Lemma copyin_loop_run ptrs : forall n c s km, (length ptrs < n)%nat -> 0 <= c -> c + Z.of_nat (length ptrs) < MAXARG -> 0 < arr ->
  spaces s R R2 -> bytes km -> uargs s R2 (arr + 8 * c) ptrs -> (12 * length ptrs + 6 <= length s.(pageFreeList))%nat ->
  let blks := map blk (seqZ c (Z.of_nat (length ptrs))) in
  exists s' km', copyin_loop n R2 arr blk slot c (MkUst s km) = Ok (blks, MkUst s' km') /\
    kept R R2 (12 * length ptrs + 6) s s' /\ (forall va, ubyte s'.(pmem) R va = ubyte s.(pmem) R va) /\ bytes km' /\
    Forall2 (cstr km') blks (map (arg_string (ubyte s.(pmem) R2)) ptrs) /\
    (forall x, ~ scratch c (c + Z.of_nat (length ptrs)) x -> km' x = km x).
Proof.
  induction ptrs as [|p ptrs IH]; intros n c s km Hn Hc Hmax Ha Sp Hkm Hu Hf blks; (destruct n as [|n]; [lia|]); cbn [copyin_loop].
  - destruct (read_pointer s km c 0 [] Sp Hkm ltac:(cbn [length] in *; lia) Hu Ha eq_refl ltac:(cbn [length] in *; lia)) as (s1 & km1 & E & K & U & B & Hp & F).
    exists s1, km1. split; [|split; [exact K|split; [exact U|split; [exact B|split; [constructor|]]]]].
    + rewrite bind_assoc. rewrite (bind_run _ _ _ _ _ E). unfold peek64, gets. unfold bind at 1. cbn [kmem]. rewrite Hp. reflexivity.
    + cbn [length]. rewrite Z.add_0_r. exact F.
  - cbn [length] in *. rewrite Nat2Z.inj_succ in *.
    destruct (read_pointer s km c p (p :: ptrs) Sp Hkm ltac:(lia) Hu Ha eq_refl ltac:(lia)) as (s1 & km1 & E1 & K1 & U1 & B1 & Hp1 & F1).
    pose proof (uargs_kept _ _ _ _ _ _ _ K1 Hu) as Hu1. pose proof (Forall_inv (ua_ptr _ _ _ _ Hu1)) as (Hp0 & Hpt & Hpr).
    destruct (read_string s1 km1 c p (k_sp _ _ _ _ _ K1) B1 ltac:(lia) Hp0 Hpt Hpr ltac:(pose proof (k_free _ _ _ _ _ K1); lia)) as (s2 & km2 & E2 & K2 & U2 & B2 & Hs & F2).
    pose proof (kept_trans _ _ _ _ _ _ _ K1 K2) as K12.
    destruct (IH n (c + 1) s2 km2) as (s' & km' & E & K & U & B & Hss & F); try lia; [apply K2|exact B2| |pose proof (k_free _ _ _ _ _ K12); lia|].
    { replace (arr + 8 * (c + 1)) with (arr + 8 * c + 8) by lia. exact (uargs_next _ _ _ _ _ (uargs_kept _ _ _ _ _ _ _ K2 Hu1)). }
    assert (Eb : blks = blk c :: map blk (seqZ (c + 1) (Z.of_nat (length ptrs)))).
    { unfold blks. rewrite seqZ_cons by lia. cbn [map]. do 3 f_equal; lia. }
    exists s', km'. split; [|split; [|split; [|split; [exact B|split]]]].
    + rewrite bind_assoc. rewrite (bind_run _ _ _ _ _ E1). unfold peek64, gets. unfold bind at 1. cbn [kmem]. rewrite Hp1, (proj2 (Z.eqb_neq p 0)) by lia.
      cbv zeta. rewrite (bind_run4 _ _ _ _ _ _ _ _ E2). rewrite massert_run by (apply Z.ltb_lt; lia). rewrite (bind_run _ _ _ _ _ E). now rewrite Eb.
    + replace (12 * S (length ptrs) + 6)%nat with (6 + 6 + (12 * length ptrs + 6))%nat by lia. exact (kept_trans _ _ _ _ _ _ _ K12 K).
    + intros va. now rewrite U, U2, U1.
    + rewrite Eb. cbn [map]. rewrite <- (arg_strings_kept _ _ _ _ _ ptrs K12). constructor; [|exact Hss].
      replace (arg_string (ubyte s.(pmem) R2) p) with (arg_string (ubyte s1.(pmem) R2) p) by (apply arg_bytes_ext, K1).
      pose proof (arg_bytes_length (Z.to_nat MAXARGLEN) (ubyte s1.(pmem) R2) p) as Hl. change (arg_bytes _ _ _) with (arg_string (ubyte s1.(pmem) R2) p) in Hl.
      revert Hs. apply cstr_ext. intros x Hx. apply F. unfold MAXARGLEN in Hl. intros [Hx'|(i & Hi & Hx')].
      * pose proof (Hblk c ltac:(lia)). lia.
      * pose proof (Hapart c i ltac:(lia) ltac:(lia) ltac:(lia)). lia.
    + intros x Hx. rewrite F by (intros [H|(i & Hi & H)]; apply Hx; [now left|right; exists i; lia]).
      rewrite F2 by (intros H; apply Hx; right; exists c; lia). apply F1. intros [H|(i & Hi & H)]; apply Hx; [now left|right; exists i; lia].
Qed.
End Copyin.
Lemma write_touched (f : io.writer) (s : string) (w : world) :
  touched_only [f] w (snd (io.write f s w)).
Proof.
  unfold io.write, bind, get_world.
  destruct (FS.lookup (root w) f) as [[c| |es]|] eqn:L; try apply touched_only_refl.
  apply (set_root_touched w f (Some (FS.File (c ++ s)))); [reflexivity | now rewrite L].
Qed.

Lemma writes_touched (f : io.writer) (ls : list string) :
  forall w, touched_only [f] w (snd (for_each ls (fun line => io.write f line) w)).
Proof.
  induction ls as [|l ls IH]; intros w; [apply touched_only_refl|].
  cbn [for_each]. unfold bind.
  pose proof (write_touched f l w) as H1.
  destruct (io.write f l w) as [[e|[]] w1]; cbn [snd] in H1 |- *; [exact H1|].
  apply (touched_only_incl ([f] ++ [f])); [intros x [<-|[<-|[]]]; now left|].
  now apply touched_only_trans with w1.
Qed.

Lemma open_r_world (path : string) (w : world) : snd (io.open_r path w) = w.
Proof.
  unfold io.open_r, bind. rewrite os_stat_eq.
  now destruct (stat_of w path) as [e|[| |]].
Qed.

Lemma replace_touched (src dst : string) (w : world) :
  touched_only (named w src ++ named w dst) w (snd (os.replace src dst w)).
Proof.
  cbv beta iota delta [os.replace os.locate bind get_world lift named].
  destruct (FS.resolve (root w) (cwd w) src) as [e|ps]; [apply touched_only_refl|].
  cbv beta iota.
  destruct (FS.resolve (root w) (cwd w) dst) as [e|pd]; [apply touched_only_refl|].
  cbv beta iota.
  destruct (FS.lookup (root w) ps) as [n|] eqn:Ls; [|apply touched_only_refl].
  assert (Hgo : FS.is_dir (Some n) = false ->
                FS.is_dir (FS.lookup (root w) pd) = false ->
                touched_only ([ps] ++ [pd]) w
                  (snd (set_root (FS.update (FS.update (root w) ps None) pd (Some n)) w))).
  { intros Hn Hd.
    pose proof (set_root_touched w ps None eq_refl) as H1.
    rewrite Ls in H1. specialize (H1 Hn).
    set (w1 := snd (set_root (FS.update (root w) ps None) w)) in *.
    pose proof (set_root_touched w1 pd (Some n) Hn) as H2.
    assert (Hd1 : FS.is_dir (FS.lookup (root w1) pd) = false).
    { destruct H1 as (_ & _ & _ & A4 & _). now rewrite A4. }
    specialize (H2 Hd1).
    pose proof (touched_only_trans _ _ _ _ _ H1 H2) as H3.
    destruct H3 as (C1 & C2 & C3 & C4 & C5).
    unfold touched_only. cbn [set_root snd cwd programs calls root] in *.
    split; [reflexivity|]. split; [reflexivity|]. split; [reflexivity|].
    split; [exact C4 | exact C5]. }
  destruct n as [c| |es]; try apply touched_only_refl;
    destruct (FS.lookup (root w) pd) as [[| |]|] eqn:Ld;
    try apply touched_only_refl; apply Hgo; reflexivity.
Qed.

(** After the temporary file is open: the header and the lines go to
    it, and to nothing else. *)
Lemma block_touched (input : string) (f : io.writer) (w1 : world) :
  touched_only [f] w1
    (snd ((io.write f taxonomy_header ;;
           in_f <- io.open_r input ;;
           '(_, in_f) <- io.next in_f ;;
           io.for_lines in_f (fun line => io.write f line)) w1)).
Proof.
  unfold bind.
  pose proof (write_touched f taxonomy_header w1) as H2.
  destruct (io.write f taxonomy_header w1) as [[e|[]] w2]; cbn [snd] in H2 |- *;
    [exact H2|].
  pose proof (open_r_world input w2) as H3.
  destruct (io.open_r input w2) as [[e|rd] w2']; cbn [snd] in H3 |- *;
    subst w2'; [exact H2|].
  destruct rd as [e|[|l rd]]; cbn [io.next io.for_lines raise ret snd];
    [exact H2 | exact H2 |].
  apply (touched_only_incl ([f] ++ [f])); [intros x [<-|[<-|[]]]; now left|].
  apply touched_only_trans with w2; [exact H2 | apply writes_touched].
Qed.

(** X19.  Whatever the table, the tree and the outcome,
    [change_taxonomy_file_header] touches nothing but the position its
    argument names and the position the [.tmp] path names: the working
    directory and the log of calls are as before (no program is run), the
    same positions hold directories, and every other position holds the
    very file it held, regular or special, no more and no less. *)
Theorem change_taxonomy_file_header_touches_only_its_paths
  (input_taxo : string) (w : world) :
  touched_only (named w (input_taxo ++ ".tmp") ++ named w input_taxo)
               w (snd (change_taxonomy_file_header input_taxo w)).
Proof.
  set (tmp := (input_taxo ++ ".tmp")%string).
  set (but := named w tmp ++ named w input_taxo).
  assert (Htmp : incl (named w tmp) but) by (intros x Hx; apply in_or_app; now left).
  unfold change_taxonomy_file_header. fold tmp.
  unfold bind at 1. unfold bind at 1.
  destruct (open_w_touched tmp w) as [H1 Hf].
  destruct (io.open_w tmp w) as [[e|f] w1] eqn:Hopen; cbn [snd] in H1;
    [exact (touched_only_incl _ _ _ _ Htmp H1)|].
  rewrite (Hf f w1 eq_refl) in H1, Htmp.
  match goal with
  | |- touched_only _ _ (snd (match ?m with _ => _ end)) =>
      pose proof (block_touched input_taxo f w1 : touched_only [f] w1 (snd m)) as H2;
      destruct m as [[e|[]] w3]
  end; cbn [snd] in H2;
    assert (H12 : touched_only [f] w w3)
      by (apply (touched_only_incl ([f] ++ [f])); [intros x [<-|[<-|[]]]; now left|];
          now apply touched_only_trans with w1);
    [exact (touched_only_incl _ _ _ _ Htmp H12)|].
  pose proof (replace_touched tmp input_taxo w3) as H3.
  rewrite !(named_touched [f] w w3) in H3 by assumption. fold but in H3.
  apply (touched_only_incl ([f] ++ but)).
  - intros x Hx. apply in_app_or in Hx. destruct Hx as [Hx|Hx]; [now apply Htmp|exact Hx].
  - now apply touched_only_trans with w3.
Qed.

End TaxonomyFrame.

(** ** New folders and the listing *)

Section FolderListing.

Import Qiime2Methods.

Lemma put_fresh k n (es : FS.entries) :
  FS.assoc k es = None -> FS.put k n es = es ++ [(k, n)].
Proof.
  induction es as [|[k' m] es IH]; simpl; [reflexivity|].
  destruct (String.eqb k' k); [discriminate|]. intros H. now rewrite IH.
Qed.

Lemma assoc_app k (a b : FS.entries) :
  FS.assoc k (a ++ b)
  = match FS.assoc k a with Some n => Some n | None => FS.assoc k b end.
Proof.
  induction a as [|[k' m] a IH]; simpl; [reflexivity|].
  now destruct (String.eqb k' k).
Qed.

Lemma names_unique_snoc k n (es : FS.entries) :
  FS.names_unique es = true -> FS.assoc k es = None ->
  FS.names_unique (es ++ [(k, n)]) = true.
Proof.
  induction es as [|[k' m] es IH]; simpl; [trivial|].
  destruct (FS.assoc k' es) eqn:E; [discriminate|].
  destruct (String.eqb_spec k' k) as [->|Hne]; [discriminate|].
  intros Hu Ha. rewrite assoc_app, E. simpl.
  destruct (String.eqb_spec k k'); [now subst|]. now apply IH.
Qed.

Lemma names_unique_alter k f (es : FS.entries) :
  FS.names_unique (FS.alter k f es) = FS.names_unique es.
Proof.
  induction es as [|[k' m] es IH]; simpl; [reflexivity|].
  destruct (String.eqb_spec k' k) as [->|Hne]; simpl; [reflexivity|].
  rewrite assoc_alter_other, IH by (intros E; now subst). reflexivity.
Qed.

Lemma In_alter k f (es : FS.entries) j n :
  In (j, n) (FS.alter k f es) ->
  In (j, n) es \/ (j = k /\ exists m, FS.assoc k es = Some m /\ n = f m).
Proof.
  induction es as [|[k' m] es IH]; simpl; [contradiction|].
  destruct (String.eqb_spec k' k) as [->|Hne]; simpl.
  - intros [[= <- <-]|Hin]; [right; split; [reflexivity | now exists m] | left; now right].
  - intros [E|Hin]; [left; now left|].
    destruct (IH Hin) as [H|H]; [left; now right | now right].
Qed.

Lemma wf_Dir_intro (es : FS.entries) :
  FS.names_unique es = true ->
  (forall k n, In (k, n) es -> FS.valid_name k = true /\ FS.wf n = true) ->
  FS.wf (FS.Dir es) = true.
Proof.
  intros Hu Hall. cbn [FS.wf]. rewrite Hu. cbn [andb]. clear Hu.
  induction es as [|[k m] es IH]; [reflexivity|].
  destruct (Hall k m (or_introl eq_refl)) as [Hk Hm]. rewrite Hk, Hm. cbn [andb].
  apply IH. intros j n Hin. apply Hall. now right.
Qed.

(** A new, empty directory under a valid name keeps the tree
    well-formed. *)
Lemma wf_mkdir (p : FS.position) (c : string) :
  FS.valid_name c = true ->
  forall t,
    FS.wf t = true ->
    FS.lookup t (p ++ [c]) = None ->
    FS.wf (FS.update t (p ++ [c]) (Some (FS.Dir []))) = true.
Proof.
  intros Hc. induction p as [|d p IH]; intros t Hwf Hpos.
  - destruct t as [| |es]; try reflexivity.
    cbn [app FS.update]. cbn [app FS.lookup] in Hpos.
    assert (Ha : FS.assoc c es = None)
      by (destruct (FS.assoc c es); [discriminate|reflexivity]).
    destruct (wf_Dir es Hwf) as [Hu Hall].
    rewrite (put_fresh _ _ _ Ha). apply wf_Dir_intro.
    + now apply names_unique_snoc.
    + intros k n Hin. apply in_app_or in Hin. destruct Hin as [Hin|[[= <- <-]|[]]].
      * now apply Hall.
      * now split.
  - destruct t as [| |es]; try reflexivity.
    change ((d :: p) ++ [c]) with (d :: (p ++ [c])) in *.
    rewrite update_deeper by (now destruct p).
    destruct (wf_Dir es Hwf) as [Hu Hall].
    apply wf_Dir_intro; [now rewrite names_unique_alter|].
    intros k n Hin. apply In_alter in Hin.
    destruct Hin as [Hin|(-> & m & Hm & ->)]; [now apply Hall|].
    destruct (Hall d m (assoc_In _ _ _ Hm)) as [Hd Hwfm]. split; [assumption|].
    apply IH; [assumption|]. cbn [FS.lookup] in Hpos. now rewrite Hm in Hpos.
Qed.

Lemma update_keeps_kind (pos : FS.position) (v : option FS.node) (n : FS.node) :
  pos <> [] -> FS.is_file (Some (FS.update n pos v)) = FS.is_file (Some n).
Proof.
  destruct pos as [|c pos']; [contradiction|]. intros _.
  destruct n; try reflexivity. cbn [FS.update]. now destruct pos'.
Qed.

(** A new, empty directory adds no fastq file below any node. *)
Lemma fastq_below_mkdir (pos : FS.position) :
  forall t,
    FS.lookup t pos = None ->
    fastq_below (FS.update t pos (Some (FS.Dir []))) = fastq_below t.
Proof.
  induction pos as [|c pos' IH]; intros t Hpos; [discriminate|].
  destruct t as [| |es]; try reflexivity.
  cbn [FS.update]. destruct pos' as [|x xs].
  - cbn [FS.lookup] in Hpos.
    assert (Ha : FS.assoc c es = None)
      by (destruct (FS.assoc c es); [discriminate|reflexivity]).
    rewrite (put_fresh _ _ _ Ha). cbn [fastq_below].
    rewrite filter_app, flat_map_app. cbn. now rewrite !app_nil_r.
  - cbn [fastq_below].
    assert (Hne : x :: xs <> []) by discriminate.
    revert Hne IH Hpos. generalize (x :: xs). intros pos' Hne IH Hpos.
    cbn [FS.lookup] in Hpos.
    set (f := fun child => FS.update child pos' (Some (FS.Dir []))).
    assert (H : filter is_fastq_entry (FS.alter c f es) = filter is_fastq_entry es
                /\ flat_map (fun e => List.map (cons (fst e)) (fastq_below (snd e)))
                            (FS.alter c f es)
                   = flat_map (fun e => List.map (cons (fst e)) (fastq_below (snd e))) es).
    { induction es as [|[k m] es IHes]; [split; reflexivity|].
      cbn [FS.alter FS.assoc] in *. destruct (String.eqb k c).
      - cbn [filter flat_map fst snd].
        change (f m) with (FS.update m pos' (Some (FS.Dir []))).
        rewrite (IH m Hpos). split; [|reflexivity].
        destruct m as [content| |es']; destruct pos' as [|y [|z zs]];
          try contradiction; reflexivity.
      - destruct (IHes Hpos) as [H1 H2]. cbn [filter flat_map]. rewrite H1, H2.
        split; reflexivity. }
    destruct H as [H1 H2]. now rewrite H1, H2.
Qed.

______

* **EXERCISE GOAL**: When the line with "intros Hu Ha. rewrite assoc_app, E. simpl." is reached in the data above, start copying there, and copy each line exactly until the line with "Lemma In_alter k" has been copied; copy nothing else.

* **SOLUTION TO THIS PROBLEM**:
  intros Hu Ha. rewrite assoc_app, E. simpl.
  destruct (String.eqb_spec k k'); [now subst|]. now apply IH.
Qed.

Lemma names_unique_alter k f (es : FS.entries) :
  FS.names_unique (FS.alter k f es) = FS.names_unique es.
Proof.
  induction es as [|[k' m] es IH]; simpl; [reflexivity|].
  destruct (String.eqb_spec k' k) as [->|Hne]; simpl; [reflexivity|].
  rewrite assoc_alter_other, IH by (intros E; now subst). reflexivity.
Qed.

Lemma In_alter k f (es : FS.entries) j n :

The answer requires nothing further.